However, it remains unclear whether vancomycin AUC less than 600 mg·h/L in combination with gentamicin trough levels less than 1–2 µg/mL are reliable indices to reduce the risk of AKI in patients treated with concomitant vancomycin and gentamicin, even when treatment is conducted with adherence to TDM. The aim of this study was to elucidate the pharmacokinetic factors associated with AKI development in patients receiving concomitant use of vancomycin and gentamicin in the setting of TDM.
Methods
Patient enrollment
A retrospective medical chart review was conducted at NTT Medical Center Tokyo between December 1, 2000, and July 31, 2023. In this study, patients who (i) were aged 18 years or older, (ii) had received concomitant use of intravenous vancomycin plus gentamicin for at least 2 consecutive days, (iii) had baseline serum creatinine level of 1.6 mg/dL or lower according to a previous report with modification [7], and (iv) received TDM of vancomycin and gentamicin in both, were included. In addition, patients with median gentamicin trough levels 2 µg/mL or more during the study period, were excluded, to mitigate the influence of nephrotoxicity caused by higher gentamicin exposure in this analysis according to a previous report [5]. The study protocol was approved by the Ethics Committee of NTT Medical Center Tokyo (Approval Number: 00 200022825-01) prior to the study. Data collection, assessment of qSOFA score, vancomycin administration and pharmacokinetic analysis, gentamicin administration, vancomycin and gentamicin assay were described in supplemental materials.

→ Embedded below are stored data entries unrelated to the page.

(** * Session and streaming management of the Perplexity chat extension

    A shallow embedding of [ChatManager] (the session store and the
    send-message protocol) together with the part of [PerplexityClient]
    it consumes.  JavaScript objects are shared by reference, so session
    objects, message arrays and message objects live in three heaps
    addressed by location; the [Map] of sessions is an association list
    in insertion order, which is the order [Map.prototype.values]
    iterates in. *)

From Stdlib Require Import ZArith Ascii String Lia Sorted.
From Stdlib Require Import DecimalString QArith Qminmax.
From stdpp Require Import base strings option list.

Local Open Scope Z_scope.
Local Open Scope nat_scope.

(** ** Strings

    A JavaScript string is a sequence of UTF-16 code units.  The model
    uses Rocq strings and reads each character as the code unit with the
    same number, so it covers the code units below 256. *)

(** The characters matched by [\s] and removed by [String.prototype.trim]:
    TAB, LF, VT, FF, CR, SPACE and NO-BREAK SPACE. *)
Definition is_space (c : ascii) : bool :=
  let n := nat_of_ascii c in
  (n =? 9) || (n =? 10) || (n =? 11) || (n =? 12) || (n =? 13)
  || (n =? 32) || (n =? 160).

Definition starts_with_space (s : string) : bool :=
  match s with
  | EmptyString => false
  | String c _ => is_space c
  end.

Fixpoint trimStart (s : string) : string :=
  match s with
  | EmptyString => EmptyString
  | String c s' => if is_space c then trimStart s' else s
  end.

Fixpoint trimEnd (s : string) : string :=
  match s with
  | EmptyString => EmptyString
  | String c s' =>
      match trimEnd s' with
      | EmptyString => if is_space c then EmptyString else String c EmptyString
      | t => String c t
      end
  end.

Clinical outcomes, AKI definition, and classification of patients
Clinical outcomes were defined as 30- and 90-day mortality, clinical failure, and AKI.
Clinical failure was defined as patients who received add-on treatment for infectious diseases with concomitant use of vancomycin and gentamicin, or who had clinical signs and/or symptoms of exacerbation infectious diseases at least after 3 days of the commencement of concomitant use vancomycin and gentamicin according to a previous report with modification [9].
AKI was defined as an increase in serum creatinine of 0.5 mg/dL or by 50% in at least 2 consecutive measurements between the first dose and 72 h after the last dose of vancomycin [7, 8]. Patients were divided into AKI group and no-AKI group. Vancomycin and gentamicin concentrations before the onset of AKI in AKI group, and during the entire treatment duration in no-AKI group were analyzed [7, 8]. In patients who received multiple TDM assessments during the study period, the median value was used for analysis.
Statistical analysis
Statistical comparisons between two groups were performed using Mann–Whitney U test for continuous variable and Fisher exact test for categorical data, respectively. Subsequently, receiver operating characteristic (ROC) analysis was performed to determine the cut-off for discrimination. A p value less than 0.05 was considered statistically significant.
Results
We retrieved the clinical data from 42 patients who received concomitant intravenous vancomycin and gentamicin treatment during the study period. Among them, 22 patients who did not received TDM of gentamicin, 3 patients who received TDM of vancomycin or gentamicin after onset of AKI, 1 patient with baseline serum creatinine higher than 1.6 mg/dL, and 1 patient with median gentamicin trough level more than 2 μg/mL were excluded. Eventually, a total of 15 patients were eligible for this analysis. The subjects comprised 12 males and 3 females with median (range) age of 66 (21–82) years. Six (40%) of 15 patients developed AKI during the study period. While one patient who had unstable kidney function, elevating in serum creatinine of 0.5 mg/dL within 1 day before the day of commencement of concomitant vancomycin and gentamicin treatment was included, no increase in serum creatinine was observed during the period of the concomitant treatment of the two drugs. In addition, no patients were administered concomitant piperacillin-tazobactam treatment.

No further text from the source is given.